Como voltar disso? Alterar a realidade, dizer que foi um clone, ou outra “genial” explicação desse naipe? Não. Waid toma o caminho da simplicidade, reconhecendo tudo o que aconteceu e colocando o próprio herói pra dizer que escolheu mudar, encarar as coisas com otimismo e tentar se restabelecer enquanto pessoa, advogado e herói. Dessa forma, a nova fase se inicia sem fazer quem acompanha o Demolidor há tempos se sentir enganado, e sem obrigar ninguém a correr atrás do que veio antes (apesar disso ser altamente recomendável). Em essência, a herança que fica é que agora as pessoas “sabem” que Matt é o famoso vigilante, e ainda que não existam provas concretas e ele continue negando, seu trabalho como advogado acaba sendo prejudicado, resultando em situações muito divertidas.

E na outra metade da vida dupla de Murdock, prevalece um clima de certa forma sessentista/setentista. Um herói brincalhão e ousado, que beija a noiva num casamento da máfia e enfrenta os leões do zoológico. Situações absurdas, mas sem descambar para ingenuidade absoluta ou mesmo galhofa. A necessária maturidade dos quadrinhos atuais se faz presente quando o Demolidor se envolve em conspirações corporativas ou mesmo quando o Capitão América, o “principal policial do país”, aparece pra tirar satisfações sobre seus últimos atos. O equilíbrio alcançado traz a necessária renovação para o personagem, um momento bem menos sombrio que os anos recentes, mas nem de longe algo infantilóide estilo Jeph Loeb.
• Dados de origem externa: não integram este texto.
(* ===== verification/Startup.v ===== *)
(** How the application starts: the choice of the storage backend
    (src/app/presentation/dependencies.py), the lifespan, the cluster loop and the
    probes (src/app/presentation/api.py), the command that applies the migrations
    (src/app/infrastructure/migrations/cli.py) and the script that issues the first
    key (src/scripts/issue_api_key.py). *)
From Stdlib Require Import Strings.Ascii.
From S2P Require Import Prelude Values Job Node Float64 Execution ApiKey Worker Db Prog Repos Keys Text Migrations Url.
Local Open Scope Z_scope.

(** What starting raises: [KeyError] is [os.environ[...]] of a name that is not set. *)
Inductive startup_error := Refused (e : exn) | KeyError (name : string).

Abbreviation environ := (gmap string string).

(** * _build_repositories *)

Definition STORAGE_BACKEND : string := "NEUROMESH_STORAGE_BACKEND".
Definition DB_PATH : string := "NEUROMESH_DB_PATH".

Inductive repository := InPostgres | InSqlite | InMemory.
Inductive election := InMemorySchedulerLeadership | PostgresSchedulerLeadership (url : string) (password : option string).

(** The module-level objects: which implementation each repository has, the pool's
    URL and password if there is a pool, and how the scheduler is elected. *)
Record assembly := mkAssembly {
  a_jobs : repository; a_nodes : repository; a_workers : repository; a_events : repository;
  a_leases : repository; a_keys : repository; a_tenants : repository;
  a_pool : option (string * option string);
  a_sqlite_path : option string;
  a_leadership : election;
}.

Section startup.
Context (bracketed_ok : string → bool).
A arte acompanha essa pegada retrô, e é um show parte. Os desenhistas Paolo Rivera e Marcos Martin têm um estilo muito parecido, um traço limpo, simples e agradável. Mas dá pra perceber algumas diferenças: o primeiro faz uma anatomia mais arredondada, e no geral, um trabalho padrão. Já o segundo usa de linhas mais finas e angulosas, e ousa mais no sentido de diagramação e composição de páginas. Ambos, porém, trazem uma nostalgia interessante ao trabalhar com onomatopeias nos cenários e na retratação do sentido de radar do herói, sua “quase visão”. Um tanto ignorado nos últimos tempos (em favor da abordagem intimista, enfatizava-se a “cegueira” de Matt), esse poder remete às clássicas histórias de Frank Miller nos anos 80.
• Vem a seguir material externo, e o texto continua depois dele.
(** * The comparison is exact *)

Lemma elem_of_sorted x s : x ∈ sorted s ↔ x ∈ s.
Proof. unfold sorted. by rewrite merge_sort_Permutation, elem_of_elements. Qed.
Lemma sorted_nil s : sorted s = [] ↔ s = ∅.
Proof.
  split.
  - intros H. apply set_eq. intros x. rewrite <- elem_of_sorted, H. set_solver.
  - intros ->. destruct (sorted ∅) as [|x l] eqn:E; [done|]. assert (x ∈ (∅ : gset string)) by (rewrite <- elem_of_sorted, E; left). set_solver.
Qed.
Lemma elem_of_sorted_versions x s : x ∈ sorted_versions s ↔ x ∈ s.
Proof. unfold sorted_versions. by rewrite merge_sort_Permutation, elem_of_elements. Qed.

Lemma foldl_insert_dom (l : list (string * string)) (m : gmap string string) :
  dom (foldl (λ m kv, <[kv.1 := kv.2]> m) m l) = list_to_set l.*1 ∪ dom m.
Proof. revert m. induction l as [|kv l IH]; intros m; cbn; [set_solver|]. rewrite IH, dom_insert_L. set_solver. Qed.

Lemma dict_of_dom names row : length row = length names → dom (dict_of names row) = list_to_set names.
Proof. intros Hl. unfold dict_of. rewrite foldl_insert_dom, fst_zip by lia. set_solver. Qed.

(** Every row has the columns of the header. *)
Definition rows_have (columns : list string) (rows : export_rows) : Prop := map_Forall (λ _ r, dom r = list_to_set columns) rows.

Lemma read_rows_have table columns l rows rows' : rows_have columns rows → read_rows table columns l rows = inr rows' → rows_have columns rows'.
Proof.
  revert rows. induction l as [|row l IH]; cbn; intros rows Hr; [by intros [= <-]|]. unfold read_row. destruct (negb _) eqn:Hl; [done|].
  destruct (rows !! _); [done|]. apply IH, map_Forall_insert_2; [|done]. apply dict_of_dom. by apply negb_false_iff, Nat.eqb_eq in Hl.
Qed.

Lemma read_have table text columns rows : _read table text = inr (columns, rows) → rows_have columns rows.
Proof.
  unfold _read. destruct (has_substring _ _); [done|]. destruct (dict_reader text) as [[[|c cs] l]|]; try done.
  destruct (read_rows table (c :: cs) l ∅) as [e|rows'] eqn:Hr; [done|]. intros [= <- <-]. eapply read_rows_have; [|exact Hr]. apply map_Forall_empty.
Qed.

Lemma omap_nil {A B} (f : A → option B) l : omap f l = [] ↔ Forall (λ x, f x = None) l.
Proof.
  induction l as [|x l IH]; cbn; [split; [constructor|done]|]. rewrite Forall_cons.
  destruct (f x); [split; [done|by intros [? _]]|]. rewrite IH. split; [done|by intros [_ ?]].
Qed.
Lemma concat_nil {A} (l : list (list A)) : concat l = [] ↔ Forall (λ x, x = []) l.
Proof. induction l as [|x l IH]; cbn; [split; [constructor|done]|]. rewrite Forall_cons, <- IH. destruct x; [split; [done|by intros [_ ?]]|split; [done|by intros [? _]]]. Qed.

Lemma compare_values_nil table i old new columns : dom old = list_to_set columns → dom new = list_to_set columns →
  compare_values table i old new columns = [] ↔ old = new.
Proof.
  intros Ho Hn. unfold compare_values. rewrite omap_nil. split.
  - intros H. apply map_eq. intros c. destruct (decide (c ∈ columns)) as [Hc|Hc].
    + rewrite Forall_forall in H. specialize (H c Hc). cbn in H. destruct (bool_decide _) eqn:E; [|done]. apply bool_decide_eq_true in E.
      assert (is_Some (old !! c)) as [o Eo] by (apply elem_of_dom; set_solver). assert (is_Some (new !! c)) as [n En] by (apply elem_of_dom; set_solver).
      rewrite Eo, En in *. cbn in E. by rewrite E.
    + rewrite !(proj1 (not_elem_of_dom _ _)); [done|set_solver|set_solver].
  - intros ->. apply Forall_forall. intros c _. cbn. by rewrite bool_decide_eq_true_2.
Qed.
Como ponto negativo (além do atraso na publicação aqui no Brasil), o preço de R$ 18,90 pela edição de 148 páginas. Mesmo com capa cartonada e papel de qualidade, é salgado. Mas sem dúvida nenhuma vale a pena conferir. Essa é uma gratificante prova de que é sim possível ter boas e acessíveis histórias de super-heróis, em séries mensais DENTRO DA CRONOLOGIA. Quando há talento envolvido, claro.

Texto de autoria de Jackson Good.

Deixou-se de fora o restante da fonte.